A terra é redonda e o sol é quadrado

Por Aristides Barros / Foto: Reprodução

Uma parte dos terraplanistas e outra boa parte de terredondistas – essa aceita porque dói menos – acordou com a notícia de que o ex-ministro da Educação, Milton Ribeiro, acordou vendo o sol nascer quadrado. Acordou da mesma forma que as pessoas que colocaram o seu ex-patrão no poder acham que é a quadrunferência do nosso planeta.

A prisão do ex-ministro é um problema para Jair Bolsonaro que, como ex-militar, sabe que não se pode deixar um soldado ferido no campo de batalha. O soldado cai atirando e nessa posição as balas saem a esmo.

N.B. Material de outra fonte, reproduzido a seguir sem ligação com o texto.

(** C18: the deletion of a session for its last owner (or forced) never returns
    when the session is per-link, whose server goroutine does not listen for
    the stop, or when it has not been started yet and its stop channels are
    nil. *)
Theorem delete_never_returns m v id r s apps :
  wf_server v -> valid_owner (m_Protocol m) ->
  FindBfdSession (session_ip (m_DestIp m) (m_Interface m)) v = Ok (Some id) ->
  Sessions v !! id = Some r -> heap v !! r = Some s ->
  store (RegisteredProtocols (state s)) (m_Protocol m) false = Ok apps ->
  (m_ForceDel m = true \/ any_registered apps 1 4 = Ok false) ->
  (PerLinkSession (state s) = true \/ SessionStopServerCh s = None) ->
  DeleteBfdSession m v = Hang.
Proof.
  intros W Hp Hfind Hr Hs Ea Hlast Hwait. set (d := session_ip (m_DestIp m) (m_Interface m)) in *.
  assert (nobody_hears (SessionStopServerCh s)) as Hn.
  { destruct Hwait as [Hl|Hn]; [|by left]. destruct (wv_entry _ W _ _ Hr) as (t & Ht & E).
    rewrite Hs in Ht. injection Ht as <-. by apply (so_link _ (eo_session _ _ _ E)). }
  assert (IpAddr (state s) = d) as Hip.
  { destruct (Find_spec d v W) as (o & E & Ho). rewrite Hfind in E. injection E as <-.
    destruct Ho as (r' & s' & Hr' & Hs' & ?). congruence. }
  assert (forall w, wf_server w -> Sessions w !! id = Some r -> heap w !! r = Some s ->
    SessionDeleteHandler r (m_Protocol m) (m_ForceDel m) w = Hang) as Hhang
    by (intros; by eapply SessionDelete_hangs).
  unfold DeleteBfdSession. fold d. rewrite Hfind. cbn [exec_bind].
  unfold session_ref. rewrite Hr. cbn [of_option exec_bind]. rewrite (deref_Some _ _ _ Hs). cbn [exec_bind].
  destruct (PerLinkSession (state s)); [|by rewrite Hhang].
  unfold DeletePerLinkSessions. rewrite (walk_hangs _ (fun w => wf_server w
    /\ Sessions w !! id = Some r /\ heap w !! r = Some s) id r); [done | | | | | done |].
  - intros w (Ww & Hrw & Hsw). cbn. rewrite (deref_Some _ _ _ Hsw). cbn [exec_bind].
    rewrite decide_True by done. by apply Hhang.
  - intros id' r' w Hne (Ww & Hrw & Hsw) Hr'. cbn.
    destruct (wv_entry _ Ww _ _ Hr') as (s' & Hs' & _). rewrite (deref_Some _ _ _ Hs'). cbn [exec_bind].
    case_decide; [|by split]. assert (r' <> r) by (intros ->; destruct Hne; by eapply wf_ref_inj).
    eapply safe_mono; [by apply (SessionDelete_safe w r' s' id')|]. intros w' (? & Hh & Ho).
    split; [|done]. split_and!; [done | by apply Ho | by rewrite Hh].
  - rewrite range_sessions_perm. apply NoDup_fst_map_to_list.
  - by apply range_elem.
  - intros id' r'. apply range_elem.
Qed.
Record AggPortDebugInformationObject := {
  AggPortDebugRxState : Z;
  AggPortDebugMuxState : Z;
  AggPortDebugActorChurnState : Z;
  AggPortDebugPartnerChurnState : Z;
  AggPortDebugActorChurnPrevCnt : Z;
  AggPortDebugActorChurnCount : Z;
  AggPortDebugPartnerChurnPrevCount : Z;
  AggPortDebugPartnerChurnCount : Z;
  AggPortDebugActorSyncTransitionCount : Z
}.

Record LaAggPort := {
  portId : Z;
  IntfNum : string;
  port_Key : Z;
  PortNum : Z;
  portPriority : Z;
  port_AggId : Z;
  AggAttached : option ref;
  aggSelected : Z;
  lacpEnabled : bool;
  PortEnabled : bool;
  portMoved : bool;
  begin : bool;
  actorChurn : bool;
  partnerChurn : bool;
  readyN : bool;
  LinkOperStatus : bool;
  ActorAdmin : LacpPortInfo;
  ActorOper : LacpPortInfo;
  partnerAdmin : LacpPortInfo;
  PartnerOper : LacpPortInfo;
  RxMachineFsm : option LacpRxMachine;
  PtxMachineFsm : option LacpPtxMachine;
  TxMachineFsm : option LacpTxMachine;
  CdMachineFsm : option LacpCdMachine;
  PCdMachineFsm : option LacpCdMachine;
  MuxMachineFsm : option LacpMuxMachine;
  MarkerResponderFsm : option LampMarkerResponderMachine;
  LacpCounter : AggPortStatsObject;
  AggPortDebug : AggPortDebugInformationObject;
  port_DrniName : string;
  DrniSynced : bool
}.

Deixar o ex-ministro solitário no amargor do cárcere pode trazer gosto idêntico ao homem que “colocava a cara no fogo” como forma de abonar o comportamento e postura ilibadas do ex-funcionário.

Ribeiro foi preso no arrasto das investigações iniciadas com a descoberta de um suposto favorecimento a pastores evangélicos infiltrados no alto escalão do governo federal, que davam verbas – com uma devida porção ficando para eles – a cada prefeito que visse e se interessasse no dinheiro público como algo privado e pessoal. A Bíblia ensina que a partilha é divina e roubar é diabólico.

Os supostos pastores teriam se servido da proximidade com o ex-ministro e enveredaram pelas trilhas infernais para obter o dinheiro público. Contou-se à época do escândalo que abalou as igrejas que um pastor pedia a propina em peso e valor.

“Dê a mim um quilo de ouro e eu vos darei a verba”. Era a senha para quem presta-se a se fartar com o dinheiro público para pegar a sua parte. A coisa ficou tão feia e pesada que nem Deus gostaria de ver o que dignos homens que falam em seu nome nos púlpitos levassem aquilo adiante.

Como tudo o que é oculto será descoberto, a casa caiu para todo mundo. E agora o escândalo entra naquela fase do salve-se quem puder. A alma do ex-ministro já arde na cela da Polícia Federal. E dizem que lá sempre cabe mais um.